Como duvidar, como dar fé e valia às maledicências de Chico Pacheco,
apenas um ascendente daquelas más-línguas ainda hoje a infestar nosso pacato
subúrbio, a maldizer dos outros, assacando misérias contra a honra alheia.
Anda ultimamente o nosso erudito magistrado bastante melindrado por lhe
haverem chegado aos ouvidos notícias de uma discussão aqui
travada a propósito de sua carreira.
Não sei quem lhe levou os ecos do debate e não quero arriscar nomes, pois
os disse-que-disse, os mexericos e mexeriqueiros pululam em nossa minúscula
comunidade.
De qualquer maneira, devo louvar o indiscreto e sua indiscrição, pois
do relato saiu acrescido meu crédito junto ao Meritíssimo. Ao fato devo
inclusive o convite para acompanhá-lo à casa de Dondoca, uma confortadora prova
de amizade, mesmo de intimidade.
Bem sabemos que facilmente leva um homem casado um conhecido qualquer a
seu lar e à presença de sua esposa; difícil é levá-lo à casa e à presença da
amante. Só os íntimos, os fraternais, merecem tal prova de confiança.
Isso por tê-lo defendido quando Otoniel Mendonça, um puxasaco de
Telêmaco Dórea, alardeou aos berros ter-se o Dr. Siqueira aposentado como juiz
da capital após haver sido seu nome por três vezes vetado nas listas tríplices
para desembargador.
Tendo declarado o chefe do governo, quando da última vaga, que, se
obrigado a escolher entre um rato de esgoto e o Meritíssimo, nomearia o rato -
roubava e fedia menos, imaginem!
Indignado, defendi veemente a honra insultada do mestre. Eu tinha
velhas contas a ajustar com esse Otoniel Mendonça e estava à espera de
oportunidade.
Sujeitinho ainda relativamente
jovem, fizera-me uma falseta quando arrastávamos os dois a asa a uma cortesã em
férias, caída não sei por que cargas-d’agua em Periperi.
A lembrança da maqui lada Manon encheu-me de indignação e eloquência,
despejei meu despeito, alguns adjectivos duros em cima do cretino, e obtive a
aprovação da assistência. O próprio Otoniel, assustado ao ver-me tão caloroso,
recuou de suas afirmativas, declarou-se admirador do juiz, estava apenas
contando histórias que circulavam na Bahia.
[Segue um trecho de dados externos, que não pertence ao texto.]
(** * dgf1988/db: schema-driven data access (api.go)

    A shallow embedding of the type coder, the schema catalog loader, the
    value converter and the positional query builder of [api.go], and the
    properties of the specification that they satisfy.

    Conventions of the embedding:
    - a Go [string] is a Rocq [string] (a sequence of bytes);
    - a Go [int] / [int64] is a [Z] (the word size is 64 bits);
    - a Go [interface{}] argument is a value of the tagged union [Src]
      (sources) or [Dest] (destinations), one constructor per dynamic type
      the code distinguishes;
    - a destination pointer is an address in a store ([gmap loc Cell]); the
      nil pointer is [None];
    - a function that can [panic] returns [Panics];
    - functions of the Go standard library whose text is not part of the
      repository ([time.Parse], [strconv.ParseFloat], [convertAssign] of
      [database/sql], ...) are the fields of the classes [GoRuntime] and
      [SqlRuntime]; the small ones ([strings.Join], [%d] formatting, the
      ASCII path of [strings.ToLower]) are written out. *)

From Stdlib Require Import ZArith Ascii String DecimalString List.
From Stdlib Require DecimalPos.
From stdpp Require Import base option list strings gmap.

Local Open Scope string_scope.

(** ** Outcomes *)

(** A pure computation that may panic. *)
Inductive Panics (A : Type) : Type :=
| Done (a : A)
| Panic (msg : string).
Arguments Done {A} a.
Arguments Panic {A} msg.

Definition pbind {A B} (m : Panics A) (k : A -> Panics B) : Panics B :=
  match m with
  | Done a => k a
  | Panic msg => Panic msg
  end.

(** ** Strings *)

Definition byte_le (a b : ascii) : bool := (nat_of_ascii a <=? nat_of_ascii b)%nat.

Definition in_range (lo hi c : ascii) : bool := byte_le lo c && byte_le c hi.

Definition is_upper (c : ascii) : bool := in_range "A" "Z" c.
Definition is_lower (c : ascii) : bool := in_range "a" "z" c.
Definition is_digit (c : ascii) : bool := in_range "0" "9" c.

(** [\w] of Go's regexp (RE2): [0-9A-Za-z_]. *)
Definition is_word (c : ascii) : bool :=
  is_digit c || is_upper c || is_lower c || Ascii.eqb c "_".

(** [c < utf8.RuneSelf]. *)
Definition is_ascii_byte (c : ascii) : bool := (nat_of_ascii c <? 128)%nat.

Fixpoint string_forall (p : ascii -> bool) (s : string) : bool :=
  match s with
  | EmptyString => true
  | String c r => p c && string_forall p r
  end.

Fixpoint string_map (f : ascii -> ascii) (s : string) : string :=
  match s with
  | EmptyString => EmptyString
  | String c r => String (f c) (string_map f r)
  end.

Definition isASCII (s : string) : bool := string_forall is_ascii_byte s.

(** [c += 'a' - 'A'] and [c -= 'a' - 'A']. *)
Definition lower_byte (c : ascii) : ascii :=
  if is_upper c then ascii_of_nat (nat_of_ascii c + 32) else c.
Definition upper_byte (c : ascii) : ascii :=
  if is_lower c then ascii_of_nat (nat_of_ascii c - 32) else c.

(** [strings.Join(elems, sep)]. *)
Fixpoint strings_Join (elems : list string) (sep : string) : string :=
  match elems with
  | [] => ""
  | [x] => x
  | x :: rest => x ++ sep ++ strings_Join rest sep
  end.

(** The longest prefix of [s] made of bytes satisfying [p]. *)
Fixpoint take_while (p : ascii -> bool) (s : string) : string :=
  match s with
  | EmptyString => EmptyString
  | String c r => if p c then String c (take_while p r) else EmptyString
  end.

(** [regexp.MustCompile(cls+).FindString(s)] for a one-byte class [cls]:
    the leftmost, longest run of bytes of the class, or [""] without one. *)
Fixpoint FindString_run (p : ascii -> bool) (s : string) : string :=
  match s with
  | EmptyString => EmptyString
  | String c r => if p c then String c (take_while p r) else FindString_run p r
  end.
Além de caluniador, covarde, como
vêem.
Voltando, porém, aos assuntos do comandante, objecto real e único
dessas minhas considerações, expus o problema a Telêmaco Dórea, o poeta
modernista. Haviam melhorado nossas relações, tensas nos últimos tempos.
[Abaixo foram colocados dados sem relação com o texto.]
(** * Version catalog of nuts (lib/versions.js and Nuts.prototype.onUpdate)

    Shallow embedding of the release catalog: tag normalisation, channel
    extraction, the semver-ordered listing, filter/resolve/get/channels, and
    the routes of lib/nuts.js that query the catalog (download, the update
    endpoints, release notes, the versions feed).  JavaScript exceptions and
    rejected promises are the [Err] branch of [result]. *)

From Stdlib Require Import String Ascii ZArith List Lia Bool Sorting.Sorted
  Sorting.Permutation.
From stdpp Require Import base gmap strings list.
Import ListNotations.
Open Scope Z_scope.

(** ** Exceptions and the error monad *)

Inductive js_error : Type :=
  | TypeError (msg : string)
  | Error (msg : string).

Inductive result (A : Type) : Type :=
  | Ok (a : A)
  | Err (e : js_error).
Arguments Ok {A} a.
Arguments Err {A} e.

Definition rbind {A B} (m : result A) (k : A -> result B) : result B :=
  match m with Ok a => k a | Err e => Err e end.

Notation "x <-? m ;; k" := (rbind m (fun x => k))
  (at level 65, m at next level, right associativity).

Fixpoint mapM {A B} (f : A -> result B) (l : list A) : result (list B) :=
  match l with
  | [] => Ok []
  | x :: l' => y <-? f x ;; ys <-? mapM f l' ;; Ok (y :: ys)
  end.

(** lodash [_.filter] with a predicate that may throw: the predicate runs
    on the elements in order and its first exception escapes. *)
Fixpoint filterM {A} (p : A -> result bool) (l : list A) : result (list A) :=
  match l with
  | [] => Ok []
  | x :: l' => b <-? p x ;; r <-? filterM p l' ;; Ok (if b then x :: r else r)
  end.

(** An answer that is [true] (not [false], not an exception). *)
Definition ok_true (r : result bool) : bool :=
  match r with Ok true => true | _ => false end.

(** lodash [_.compact] on an array of objects-or-null. *)
Fixpoint compact {A} (l : list (option A)) : list A :=
  match l with
  | [] => []
  | Some x :: l' => x :: compact l'
  | None :: l' => compact l'
  end.

(** ** JavaScript strings *)

(** [s.split(c)] for a one-character separator [c]. *)
Fixpoint js_split (c : ascii) (s : string) : list string :=
  match s with
  | EmptyString => [EmptyString]
  | String a s' =>
      if Ascii.eqb a c then EmptyString :: js_split c s'
      else match js_split c s' with
           | h :: t => String a h :: t
           | [] => [String a EmptyString]
           end
  end.

Definition str_eqb (s t : string) : bool := String.eqb s t.

(** [!s] for a string: only the empty string is falsy. *)
Definition str_falsy (s : string) : bool := str_eqb s "".

Definition is_digit (a : ascii) : bool :=
  (48 <=? nat_of_ascii a)%nat && (nat_of_ascii a <=? 57)%nat.

Definition is_alnum_dash (a : ascii) : bool :=
  let n := nat_of_ascii a in
  is_digit a || ((65 <=? n) && (n <=? 90))%nat || ((97 <=? n) && (n <=? 122))%nat
  || (n =? 45)%nat.

Definition is_js_space (a : ascii) : bool :=
  let n := nat_of_ascii a in ((9 <=? n) && (n <=? 13))%nat || (n =? 32)%nat.

Fixpoint ltrim (s : string) : string :=
  match s with
  | String a s' => if is_js_space a then ltrim s' else s
  | EmptyString => EmptyString
  end.

Fixpoint str_rev (s : string) (acc : string) : string :=
  match s with
  | EmptyString => acc
  | String a s' => str_rev s' (String a acc)
  end.

(** [s.trim()] on ASCII whitespace. *)
Definition js_trim (s : string) : string :=
  str_rev (ltrim (str_rev (ltrim s) EmptyString)) EmptyString.

(** ** The semver library (the part compareVersions uses)

    [new SemVer(v)]: at most 256 characters, then [v.trim()] must match
    [^v?(0|[1-9]\d* ) \. (..) \. (..) (-pre)? (+build)?$], each component at
    most [Number.MAX_SAFE_INTEGER].  The tags compared by the catalog are
    [version.split('-')[0]], so they never carry a pre-release part; the
    parser below has none and reports such strings invalid, which is what
    semver does for every string without a ['-'] that fails the grammar. *)

Fixpoint span_digits (s : string) : string * string :=
  match s with
  | String a s' =>
      if is_digit a then let '(d, r) := span_digits s' in (String a d, r)
      else (EmptyString, s)
  | EmptyString => (EmptyString, EmptyString)
  end.

Fixpoint digits_value (s : string) (acc : Z) : Z :=
  match s with
  | EmptyString => acc
  | String a s' => digits_value s' (acc * 10 + Z.of_nat (nat_of_ascii a - 48))
  end.

(** [0|[1-9]\d*] *)
Definition numeric_identifier (d : string) : bool :=
  match d with
  | EmptyString => false
  | String "0" EmptyString => true
  | String "0" _ => false
  | _ => true
  end.

Definition build_ok (b : string) : bool :=
  forallb (fun part => negb (str_falsy part) &&
             forallb is_alnum_dash (list_ascii_of_string part))
          (js_split "." b).

Definition MAX_SAFE_INTEGER : Z := 9007199254740991.
Definition MAX_LENGTH : nat := 256.

Definition semver_key : Type := (Z * Z * Z)%type.

(** Returns the [(major, minor, patch)] of a well-formed version. *)
Definition match_full (s : string) : option semver_key :=
  let s := match s with String "v" r => r | _ => s end in
  let '(d1, r1) := span_digits s in
  match r1 with
  | String "." r1' =>
      let '(d2, r2) := span_digits r1' in
      match r2 with
      | String "." r2' =>
          let '(d3, r3) := span_digits r2' in
          if numeric_identifier d1 && numeric_identifier d2 && numeric_identifier d3
          then match r3 with
               | EmptyString => Some (digits_value d1 0, digits_value d2 0, digits_value d3 0)
               | String "+" b =>
                   if build_ok b
                   then Some (digits_value d1 0, digits_value d2 0, digits_value d3 0)
                   else None
               | _ => None
               end
          else None
      | _ => None
      end
  | _ => None
  end.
Viera ele procurar-me, muito
cheio de dedos e gentilezas, para cumprimentar-me por um soneto de minha
autoria - alexandrinos bem medidos, graças a Deus! - publicado num jornalzinho
simpático, de propriedade de um amigo meu, rapaz inteligente e esforçado.
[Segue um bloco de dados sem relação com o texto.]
(** X5. [process_input] creates tasks and calls [integrate_results]
    only when the selector answers BILATERAL.  When it answers DIVERGENT
    or CONVERGENT, the outcome is that of the one selected strategy,
    returned or raised as it is, with no event at all: the other
    strategy and the bilateral processor have no part in it, so
    replacing them changes nothing. *)
Theorem single_mode_isolated :
  forall (order order' : Completion) (self self' : EnhancedSyna.t)
         (input_data : string),
    let run := EnhancedSyna.process_input order self input_data in
    (trace_of run <> [] ->
     selects (EnhancedSyna.mode_selector self) input_data BILATERAL)
    /\ (selects (EnhancedSyna.mode_selector self) input_data DIVERGENT ->
        run = ([], call_process_thought (EnhancedSyna.divergent self)
                     input_data)
        /\ (EnhancedSyna.mode_selector self' = EnhancedSyna.mode_selector self
            -> EnhancedSyna.divergent self' = EnhancedSyna.divergent self
            -> EnhancedSyna.process_input order' self' input_data = run))
    /\ (selects (EnhancedSyna.mode_selector self) input_data CONVERGENT ->
        run = ([], call_process_thought (EnhancedSyna.convergent self)
                     input_data)
        /\ (EnhancedSyna.mode_selector self' = EnhancedSyna.mode_selector self
            -> EnhancedSyna.convergent self' = EnhancedSyna.convergent self
            -> EnhancedSyna.process_input order' self' input_data = run)).
Proof.
  intros order order' self self' input_data run.
  assert (Hsingle : forall o s,
    (selects (EnhancedSyna.mode_selector s) input_data DIVERGENT ->
     EnhancedSyna.process_input o s input_data
     = ([], call_process_thought (EnhancedSyna.divergent s) input_data))
    /\ (selects (EnhancedSyna.mode_selector s) input_data CONVERGENT ->
        EnhancedSyna.process_input o s input_data
        = ([], call_process_thought (EnhancedSyna.convergent s) input_data))).
  { intros o s.
    destruct (process_input_cases o s input_data)
      as [(e & _ & Hno)|[[Hs Hrun]|[[Hs Hrun]|[Hs Hrun]]]];
      split; intros Hsel; try exact Hrun;
      try (exfalso; exact (Hno _ Hsel));
      pose proof (selects_functional _ _ _ _ Hs Hsel); discriminate. }
  split; [|split].
  - intros Htrace.
    destruct (process_input_cases order self input_data)
      as [(e & Hrun & _)|[[_ Hrun]|[[_ Hrun]|[Hs _]]]];
      try exact Hs; exfalso; apply Htrace; subst run; by rewrite Hrun.
  - intros Hsel. split; [by apply Hsingle|].
    intros Hms Hdv. subst run.
    rewrite (proj1 (Hsingle order self) Hsel).
    rewrite <- Hms in Hsel. rewrite (proj1 (Hsingle order' self') Hsel).
    by rewrite Hdv.
  - intros Hsel. split; [by apply Hsingle|].
    intros Hms Hcv. subst run.
    rewrite (proj2 (Hsingle order self) Hsel).
    rewrite <- Hms in Hsel. rewrite (proj2 (Hsingle order' self') Hsel).
    by rewrite Hcv.
Qed.

(** X6. In BILATERAL mode [process_input] has no fallback: when either
    strategy of the bilateral processor fails, the call raises the
    exception of a failed strategy, returns nothing, and
    [integrate_results] is not called; the result of the strategy that
    did return is lost. *)
Theorem bilateral_failure_propagates :
  forall (order : Completion) (self : EnhancedSyna.t) (input_data : string)
         (e : Exception),
    selects (EnhancedSyna.mode_selector self) input_data BILATERAL ->
    call_process_thought
      (BilateralProcessor.divergent (EnhancedSyna.bilateral self)) input_data
      = inl e
    \/ call_process_thought
         (BilateralProcessor.convergent (EnhancedSyna.bilateral self))
         input_data = inl e ->
    let run := EnhancedSyna.process_input order self input_data in
    (exists e',
        outcome run = inl e'
        /\ (call_process_thought
              (BilateralProcessor.divergent (EnhancedSyna.bilateral self))
              input_data = inl e'
            \/ call_process_thought
                 (BilateralProcessor.convergent (EnhancedSyna.bilateral self))
                 input_data = inl e'))
    /\ returned (outcome run) = None
    /\ forall d c, IntegrateCalled d c ∉ trace_of run.
Proof.
  intros order self input_data e Hsel Hfail run.
  destruct (process_input_cases order self input_data)
    as [(e0 & _ & Hno)|[[Hs _]|[[Hs _]|[_ Hrun]]]];
    try (exfalso; exact (Hno _ Hsel));
    try (pose proof (selects_functional _ _ _ _ Hs Hsel); discriminate).
  subst run. rewrite Hrun.
  destruct (process_thought_cases order (EnhancedSyna.bilateral self)
              input_data)
    as [(d & c & Hd & Hc & _)|(e' & He' & Hout & Htrace)].
  - exfalso. destruct Hfail as [H|H]; congruence.
  - split; [by exists e'|]. split; [by rewrite Hout|]. exact Htrace.
Qed.

Lemma bilateral_failure_propagates_witness :
  returned (outcome (EnhancedSyna.process_input DivergentFirst
                       half_failing_syna "both")) = None
  /\ forall d c,
       IntegrateCalled d c
       ∉ trace_of (EnhancedSyna.process_input DivergentFirst
                     half_failing_syna "both").
Proof.
  apply (bilateral_failure_propagates DivergentFirst half_failing_syna "both"
           (StrategyError "no result")).
  - eexists. split; reflexivity.
  - right. reflexivity.
Defined.

(** ** The orchestrator: tasks and failures *)

(** X8. [process_thought] creates both tasks before it awaits either:
    with two strategy objects the execution starts with the creation of
    the divergent and then the convergent task whatever their outcomes
    and the completion order.  An object without [process_thought] on
    the divergent side raises [AttributeError] before any task exists;
    on the convergent side it raises after the divergent task has been
    created, which is then never awaited. *)
Theorem tasks_created_before_await :
  forall (order : Completion) (self : BilateralProcessor.t)
         (input_data : string),
    let run := BilateralProcessor.process_thought order self input_data in
    (is_strategy (BilateralProcessor.divergent self) = true ->
     is_strategy (BilateralProcessor.convergent self) = true ->
     take 2 (trace_of run)
     = [TaskCreated DivergentTask; TaskCreated ConvergentTask])
    /\ (is_strategy (BilateralProcessor.divergent self) = false ->
        run = ([], raise (AttributeError "process_thought")))
    /\ (is_strategy (BilateralProcessor.divergent self) = true ->
        is_strategy (BilateralProcessor.convergent self) = false ->
        run = ([TaskCreated DivergentTask],
               raise (AttributeError "process_thought"))).
Proof.
  intros order self input_data run. subst run.
  unfold BilateralProcessor.process_thought.
  destruct self as [dv cv cc thr]. simpl.
  split; [|split].
  - destruct dv as [|f| | |]; try discriminate.
    destruct cv as [|f'| | |]; try discriminate. intros _ _. simpl.
    destruct order; simpl;
      destruct (f input_data) as [e|d]; destruct (f' input_data) as [e'|c];
      simpl; try reflexivity;
      by destruct (CorpusCallosum.integrate_results cc d c).
  - destruct dv; try discriminate; reflexivity.
  - destruct dv as [|f| | |]; try discriminate.
    destruct cv; try discriminate; reflexivity.
Qed.

(** X9. When both strategies fail, the exception [process_thought]
    raises is that of the task that finishes first: here, and only
    here, the completion order shows.  Both tasks were created and
    nothing was integrated either way. *)
Theorem first_failure_wins :
  forall (self : BilateralProcessor.t) (input_data : string)
         (e_d e_c : Exception),
    is_strategy (BilateralProcessor.divergent self) = true ->
    is_strategy (BilateralProcessor.convergent self) = true ->
    call_process_thought (BilateralProcessor.divergent self) input_data
      = inl e_d ->
    call_process_thought (BilateralProcessor.convergent self) input_data
      = inl e_c ->
    BilateralProcessor.process_thought DivergentFirst self input_data
      = ([TaskCreated DivergentTask; TaskCreated ConvergentTask], inl e_d)
    /\ BilateralProcessor.process_thought ConvergentFirst self input_data
      = ([TaskCreated DivergentTask; TaskCreated ConvergentTask], inl e_c).
Proof.
  intros self input_data e_d e_c Hsd Hsc Hd Hc.
  unfold BilateralProcessor.process_thought.
  destruct self as [dv cv cc thr]. simpl in *.
  destruct dv as [|f| | |]; try discriminate.
  destruct cv as [|f'| | |]; try discriminate.
  simpl in *. rewrite Hd, Hc. split; reflexivity.
Qed.

Lemma first_failure_wins_witness :
  outcome (BilateralProcessor.process_thought DivergentFirst both_failing "x")
    = inl (StrategyError "divergent")
  /\ outcome (BilateralProcessor.process_thought ConvergentFirst
                both_failing "x")
    = inl (StrategyError "convergent").
Proof.
  destruct (first_failure_wins both_failing "x" (StrategyError "divergent")
              (StrategyError "convergent") eq_refl eq_refl eq_refl eq_refl)
    as [-> ->].
  split; reflexivity.
Defined.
Há quem o tache de achacador, acusando-o de arrancar dinheiro da operosa colónia espanhola, verrinas tremendas contra os comerciantes que se recusam a anunciar em seu periódico.
Creio não passar tudo isso de
intrigas e balelas, prefiro não tomar conhecimento. Telêmaco gostara realmente
do soneto, não economizou elogios. Comparou-me a Pethion de Vilar e Artur de
Sales, tocou-me com aquele espontâneo reconhecimento de minha veia poética.